Dr Ryan Donnelly wins two national awards for his research on microneedles

A Queen’s University scientist has won two national awards for his research on microneedles, which deliver drugs without causing pain or bleeding.

Dr Ryan Donnelly, Reader in Pharmaceutics at Queen's School of Pharmacy, has been named BBSRC Innovator of the Year 2013. He also won the Most Promising Innovator of the Year title.

From Castleblayney in Co Monaghan, Donnelly will receive £15,000 to support his research and Queen’s School of Pharmacy will also receive £15,000.

Dr Donnelly won the awards for his work on microneedles, which take the sting out of injections. The tiny needles pierce the skin without pain or bleeding and are applied using a skin patch. They then swell, allowing controlled administration of even large medicines such as insulin, as well as vaccines. They can also be used in minimally invasive patient monitoring applications.

Dr Donnelly was also named the GlaxoSmithKline Emerging Scientist in 2012 for this research.

Our next step in moving towards commercialisation of this research is to scale up production to industrial levels

Commenting on his latest awards, Dr Donnelly said: ‘I am absolutely delighted to win both of these prestigious awards, especially considering the extremely high level of competition.
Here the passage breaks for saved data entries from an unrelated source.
(* ===== verification/DurableState.v ===== *)
(** * The store's durable state ([scheduler-go/state/snapshot.go], [store.go],
      [intent.go])

    The persistence view of everything the store owns, and its restoration, which
    replaces the state part by part and stops at the first part that is refused.
    Where the code iterates over a map, an error does not say which entry it found. *)

From Stdlib Require Import ZArith Lia.
From S2P Require Import Prelude GoStrings GoTime GoFloat ClusterModel SchedulerState Mutation Preemption Reservation Transaction Intents Projection ProviderEvents.
From stdpp Require Import options.

Local Open Scope Z_scope.

Record ReservationRecord := mkReservationRecord {
  rr_Plan : option PlacementPlan;
  rr_BeforeSnapshot : ClusterSnapshot;
  rr_DeviceAllocatable : gmap string (option ResourceVector);
  rr_PendingUnits : list PendingUnit;
  rr_AllocationIDs : list string;
  rr_Finalized : bool;
  rr_Succeeded : bool;
  rr_RetainedAllocationIDs : list string;
}.

Record ProviderSandboxCursor := mkPSC {
  ps_Generation : Z;
  ps_ProviderRevision : Z;
  ps_EventID : string;
  ps_IdempotencyKey : string;
  ps_OccurredAt : option Timestamp;
  SeenEventIDs : list string;
  SeenIdempotencyKeys : list string;
}.

Record DurableState := mkDurable {
  du_Snapshot : option ClusterSnapshot;
  du_Intents : list (option SchedulingIntent);
  du_Reservations : list ReservationRecord;
  du_Transactions : list TransactionRecord;
  ProjectedSandboxes : list (option Sandbox);
  ResourceCursors : gmap string providerResourceCursor;
  SandboxCursors : gmap string ProviderSandboxCursor;
}.

(** ** Export *)

(** The values of a map in the order of its keys. *)
Definition values_by {K A} `{Countable K} (less : K → K → bool) (m : gmap K A) : list A :=
  omap (λ k, m !! k) (sort_by less (elements (dom m))).

Definition key_less : intentKey → intentKey → bool :=
  lex_less (λ a b, str_ltb a.1 b.1) (λ a b, str_ltb a.2 b.2).

Definition reservation_record (r : planReservation) : ReservationRecord :=
  mkReservationRecord (Some (res_plan r)) (beforeSnapshot r) (deviceAllocatable r) (pendingUnits r) (allocationIDs r)
    (finalized r) (succeeded r) (retainedAllocationIDs r).

Definition export_cursor (c : providerSandboxCursor) : ProviderSandboxCursor :=
  mkPSC (cu_generation c) (cu_providerRevision c) (cu_eventID c) (cu_idempotencyKey c)
    (if IsZero (cu_occurredAt c) then None else Some (timestamp_New (cu_occurredAt c)))
    (sort_strings (elements (seenEventIDs c))) (sort_strings (elements (seenIdempotency c))).

Definition ExportDurableState (s : State) : DurableState :=
  let p := providerProjection s in
  mkDurable (Some (st_snapshot s)) (Some <$> values_by key_less (st_intents s))
    (reservation_record <$> values_by str_ltb (st_reservations s)) (values_by str_ltb (st_transactions s))
    (Some <$> values_by str_ltb (sandboxes p)) (resourceCursors p) (export_cursor <$> sandboxCursors p).

(** [PreparedIntentPublication.ExportDurableState]: the staged state, exported alike. *)
Definition export_staged (staged : option State) : DurableState :=
  match staged with Some s => ExportDurableState s | None => mkDurable None [] [] [] [] ∅ ∅ end.

(** ** Restore *)

Inductive RestoreError :=
| SnapshotRequired
| SandboxIdRequired
| DuplicateSandbox
| CursorIdRequired
| CursorTimeInvalid
| CursorBehind
| RestoredIntent (e : IntentError)
| PlanIdRequired
| RestoredTransaction (e : TransactionError).

Definition stringSet (l : list string) : gset string := list_to_set (filter (λ v, v ≠ "") l).

Definition restore_cursor (c : ProviderSandboxCursor) : providerSandboxCursor :=
  rememberSandboxCursorIdentity
    (mkSandboxCursor (ps_Generation c) (ps_ProviderRevision c) (ps_EventID c) (ps_IdempotencyKey c)
       (timestampTime (ps_OccurredAt c)) (stringSet (SeenEventIDs c)) (stringSet (SeenIdempotencyKeys c))).

Fixpoint restore_sandboxes (m : gmap string Sandbox) (l : list (option Sandbox)) : Result RestoreError (gmap string Sandbox) :=
  match l with
  | [] => Ok m
  | None :: _ => Err SandboxIdRequired
  | Some s :: l =>
      _ ← guard_err (negb (bool_decide (sandbox_id s = ""))) SandboxIdRequired;
      _ ← guard_err (negb (bool_decide (is_Some (m !! sandbox_id s)))) DuplicateSandbox;
      restore_sandboxes (<[sandbox_id s := s]> m) l
  end.

(** The cursor of a sandbox without one. *)
Definition implied_cursor (s : Sandbox) : providerSandboxCursor :=
  mkSandboxCursor (sb_generation s) 0 "" "" (timestampTime (sb_observed_at s)) ∅ ∅.

Definition validateAndRestoreProviderProjection (d : DurableState) : Result RestoreError providerProjectionState :=
  sbs ← restore_sandboxes ∅ (ProjectedSandboxes d);
  let cursors := SandboxCursors d in
  _ ← guard_err (bool_decide (cursors !! "" = None :> option ProviderSandboxCursor)) CursorIdRequired;
  _ ← guard_err (forallb (λ kv, from_option Timestamp_valid true (ps_OccurredAt kv.2)) (map_to_list cursors)) CursorTimeInvalid;
  let restored := restore_cursor <$> cursors in
  _ ← guard_err (forallb (λ kv, match restored !! kv.1 with
                                | Some c => sb_generation kv.2 <=? cu_generation c
                                | None => true end) (map_to_list sbs)) CursorBehind;
  Ok (mkProjection (ResourceCursors d) sbs (restored ∪ (implied_cursor <$> sbs))).

Section Restore.
Context (timestamp_error : Timestamp → string) (duration_error : Duration → string).

Fixpoint restore_intents (s : State) (l : list (option SchedulingIntent)) : State * option RestoreError :=
  match l with
  | [] => (s, None)
  | i :: l =>
      match validateIntentStructure timestamp_error duration_error i with
      | Err e => (s, Some (RestoredIntent e))
      | Ok i =>
          restore_intents
            (s <| st_intents := <[intent_key i := i]> (st_intents s) |>
               <| idempotencyKeys := <[in_idempotency_key i := mkIdentity (intent_key i) (in_version i) i]> (idempotencyKeys s) |>) l
      end
  end.

Fixpoint restore_reservations (s : State) (l : list ReservationRecord) : State * option RestoreError :=
  match l with
  | [] => (s, None)
  | r :: l =>
      match rr_Plan r with
      | Some plan =>
          if bool_decide (plan_id plan = "") then (s, Some PlanIdRequired) else
          restore_reservations
            (s <| st_reservations := <[plan_id plan :=
               mkReservation plan (rr_BeforeSnapshot r) (rr_DeviceAllocatable r) (rr_PendingUnits r) (rr_AllocationIDs r)
                 (rr_Finalized r) (rr_Succeeded r) (rr_RetainedAllocationIDs r)]> (st_reservations s) |>) l
      | None => (s, Some PlanIdRequired)
      end
  end.

Fixpoint restore_transactions (s : State) (l : list TransactionRecord) : State * option RestoreError :=
  match l with
  | [] => (s, None)
  | r :: l =>
      match validateTransactionRecord r with
      | Err e => (s, Some (RestoredTransaction e))
      | Ok _ => restore_transactions (s <| st_transactions := <[TransactionID r := r]> (st_transactions s) |>) l
      end
  end.

(** The state is left as far as it was restored when a part is refused. *)
Definition Restore (s : State) (d : DurableState) : State * option RestoreError :=
  match du_Snapshot d with
  | None => (s, Some SnapshotRequired)
  | Some snap =>
      match validateAndRestoreProviderProjection d with
      | Err e => (s, Some e)
      | Ok projection =>
          let s := s <| st_snapshot := snap |> <| st_intents := ∅ |> <| providerProjection := projection |>
                     <| idempotencyKeys := ∅ |> in
          match restore_intents s (du_Intents d) with
          | (s, Some e) => (s, Some e)
          | (s, None) =>
              match restore_reservations (s <| st_reservations := ∅ |>) (du_Reservations d) with
              | (s, Some e) => (s, Some e)
              | (s, None) => restore_transactions (s <| st_transactions := ∅ |>) (du_Transactions d)
              end
          end
      end
  end.

End Restore.
Lemma finalize_answer s c u rq s' r :
  store_ok s → FinalizeTransaction allocationID s c u rq = Ok (s', r) →
  TransactionID r = fi_TransactionID rq ∧ transactions s' !! TransactionID r = Some r ∧
  (isTerminalTransactionState (FinalState rq) = true → terminalLocked r = true).
Proof.
  intros Hok. unfold FinalizeTransaction. case_bool_decide; [done|].
  destruct (transactions s !! _) as [rec|] eqn:Hrec; [|done]. destruct (Hok _ rec Hrec) as (Hid & _).
  destruct (validateTransactionGeneration _ _); [|done]. cbn [mbind Result_bind].
  destruct (terminalLocked rec) eqn:Ht. { destruct (_ && _); [|done]. intros [= <- <-]. by rewrite Hid, Hrec. }
  destruct (negb _); [done|]. destruct (transactionOverlapLocked _ _ _); [done|].
  destruct (from_state _) as [l|]; [|done]. cbn [mbind Result_bind]. intros [= <- <-]. cbn.
  rewrite Hid, lookup_insert_eq. split_and!; [done|done|].
  intros Ht'. unfold terminalLocked. cbn. unfold final_state. case_decide as Hf; [by rewrite Hf in Ht'|]. by rewrite Ht'.
Qed.

Lemma answers_saved op : answers (saved allocationID op) (saved_ok op).
Proof.
  intros w Hw%interfere_ok. unfold answers_at, saved, mbind, M_bind, write, persist, mret, M_ret. simpl.
  destruct (run allocationID _ op) as [[s [r|]]|e] eqn:Hrun; simpl.
  - assert (store_ok s) by (eapply effect_store_ok; [by eapply run_effect|done]).
    destruct (Checkpoint _ r) as [[err|] e]; simpl; (split; [done|]); [done|].
    destruct op; simpl in *; try done.
    + destruct (ReserveTransaction _ _ _ _ _ _) as [[s1 r1]|] eqn:Ha; [|done]. injection Hrun as -> ->.
      by apply (reserve_answer _ _ _ _ _ _ _ Hw Ha).
    + destruct (AdvanceTransaction _ _ _) as [[s1 r1]|] eqn:Ha; [|done]. injection Hrun as -> ->.
      by apply (advance_answer _ _ _ _ _ Hw Ha).
    + destruct (FinalizeTransaction _ _ _ _ _) as [[s1 r1]|] eqn:Ha; [|done]. injection Hrun as -> ->.
      destruct (finalize_answer _ _ _ _ _ _ Hw Ha) as (?&?&?). split; [done|]. intros ?. split; [done|]. auto.
  - split; [|done]. eapply effect_store_ok; [by eapply run_effect|done].
  - by split.
Qed.

(** *** The functions of the executor *)

(** How far a record is from the end of the loop of [Resume]. *)
Definition rank (r : TransactionRecord) : nat :=
  if decide (State r = TransactionStateProposed) then 3%nat
  else if decide (State r = TransactionStateReserved) then 2%nat
  else if decide (State r = TransactionStatePrepared ∨ State r = TransactionStateApplying) then 1%nat else 0%nat.

(** Over, with the record the store keeps, or at most [n] steps away. *)
Definition progress (id : string) (n : nat) (x : TransactionRecord * bool) (w : World) : Prop :=
  TransactionID x.1 = id ∧ if x.2 then settled x.1 w else (rank x.1 < n)%nat.

Definition named (id : string) (st : string) (r : TransactionRecord) (_ : World) : Prop :=
  TransactionID r = id ∧ State r = st.

Definition over (id : string) (r : TransactionRecord) (w : World) : Prop := TransactionID r = id ∧ settled r w.

Lemma answers_advance r st fc reason rc :
  answers (advance allocationID r st fc reason rc) (named (TransactionID r) st).
Proof.
  eapply answers_bind; [apply answers_now|]. intros t _. eapply answers_weaken; [apply answers_saved|]. done.
Qed.

Lemma answers_finalize r ok st fc reason rc :
  isTerminalTransactionState st = true →
  answers (finalize allocationID r ok st fc reason rc) (over (TransactionID r)).
Proof.
  intros Hst. do 2 (eapply answers_bind; [apply answers_now|]; intros ? _).
  eapply answers_weaken; [apply answers_saved|]. intros x w [H1 H2]. split; [done|by apply H2].
Qed.

Lemma answers_terminal m id n : answers m (over id) → answers (terminal m) (progress id n).
Proof.
  intros Hm. eapply answers_bind_at; [done|]. intros r w Hw Hr. by split.
Qed.

Lemma answers_resumable m id st n :
  answers m (named id st) → (∀ r, State r = st → (rank r < n)%nat) → answers (resumable m) (progress id n).
Proof.
  intros Hm Hst. eapply answers_bind; [done|]. intros r [w [<- H]]. apply answers_ret. intros ?. split; [done|]. simpl. auto.
Qed.

Lemma answers_finalized r ok st fc reason rc n :
  isTerminalTransactionState st = true →
  answers (terminal (finalize allocationID r ok st fc reason rc)) (progress (TransactionID r) n).
Proof. intros. by apply answers_terminal, answers_finalize. Qed.

Lemma answers_reconcile r : answers (reconcile unicode_quote r) anything.
Proof. eapply answers_bind; [apply answers_call|]. intros a _. by apply answers_ret. Qed.

Lemma answers_checked r rc : answers (checked unicode_quote r rc) anything.
Proof. unfold checked. destruct (validateReceiptForPlan _ _ _ _); [by apply answers_ret|by apply answers_fail]. Qed.

Ltac rank_of := let r := fresh in let H := fresh in intros r H; unfold rank; rewrite H; vm_compute; lia.

(** Every way a record can be finalised or advanced. *)
Ltac answers_cases :=
  repeat first
    [ apply answers_finalized; reflexivity
    | eapply answers_resumable; [apply answers_advance|rank_of]
    | apply answers_fail; discriminate
    | case_decide | case_bool_decide
    | match goal with |- answers (if ?c then _ else _) _ => destruct c end ].

Lemma answers_applyReconciledReceipt r rc :
  (rank r < 2)%nat → answers (applyReconciledReceipt allocationID r rc) (progress (TransactionID r) 2).
Proof.
  intros Hr. unfold applyReconciledReceipt. answers_cases. apply answers_ret. by split.
Qed.

Lemma answers_handleApplyFailure r rc cause :
  answers (handleApplyFailure allocationID unicode_quote r rc cause) (progress (TransactionID r) 1).
Proof.
  eapply answers_bind; [apply answers_reconcile|]. intros [rec|m] _; [|answers_cases].
  case_decide as Hp; [|answers_cases]. unfold applyReconciledReceipt. destruct Hp as [->| ->]; answers_cases; done.
Qed.

Lemma answers_handleCommitFailure r rc cause :
  answers (handleCommitFailure allocationID unicode_quote r rc cause) (progress (TransactionID r) 1).
Proof.
  eapply answers_bind; [apply answers_reconcile|]. intros [rec|m] _; answers_cases. apply answers_handleApplyFailure.
Qed.

Lemma answers_handleAbortFailure r rc cause n :
  answers (handleAbortFailure allocationID unicode_quote r rc cause) (progress (TransactionID r) n).
Proof. eapply answers_bind; [apply answers_reconcile|]. intros [rec|m] _; answers_cases. Qed.

Lemma answers_prepare r : answers (prepare allocationID unicode_quote r) (progress (TransactionID r) 2).
Proof.
  eapply answers_bind; [apply answers_call|]. intros [rc [err|]] _; [answers_cases|].
  eapply answers_bind; [apply answers_checked|]. intros ? _. answers_cases.
Qed.

(** After the loop: still named so, or an early return. *)
Definition after_steps (id : string) (x : TransactionRecord + TransactionRecord * bool) (w : World) : Prop :=
  match x with inl r => TransactionID r = id | inr x => progress id 1 x w end.

Lemma answers_returned m id : answers m (progress id 1) → answers (x ← m; mret (inr x)) (after_steps id).
Proof.
  intros Hm. eapply answers_bind_at; [done|]. intros x w Hw Hx. by split.
Qed.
My group’s microneedles research has attracted interest and substantial funding from some of the world’s biggest companies over a wide range of applications. That we have come so far in only five years in this field is testament to the hard work and innovation of the members of my group.

‘Our next step in moving towards commercialisation of this research is to scale up production to industrial levels. We will do this over the next two years thanks to a £710,000 award from BBSRC that came through last month. The first patients will benefit from our microneedle technology in three to five years from now.

‘The School of Pharmacy at Queen’s has a long and successful track record of innovation, taking our research from the laboratory to the patient. This history and experience has helped me to develop the impact of my research programme, making it relevant to the market and, ultimately, to patients.’

The UK government’s Minister for Universities and Science, David Willetts, said: ‘The UK is at the forefront of bioscience, thanks to the pioneering work of BBSRC and continued investment in our world-class research base. These awards recognise how we are fostering innovation and working closely with industry. This will ensure our cutting edge research brings benefits to the economy and society.’

The two competitions form part of BBSRC’s Fostering Innovation initiative. They encourage research in biosciences to cross the gap from academia to tangible economic and social benefits.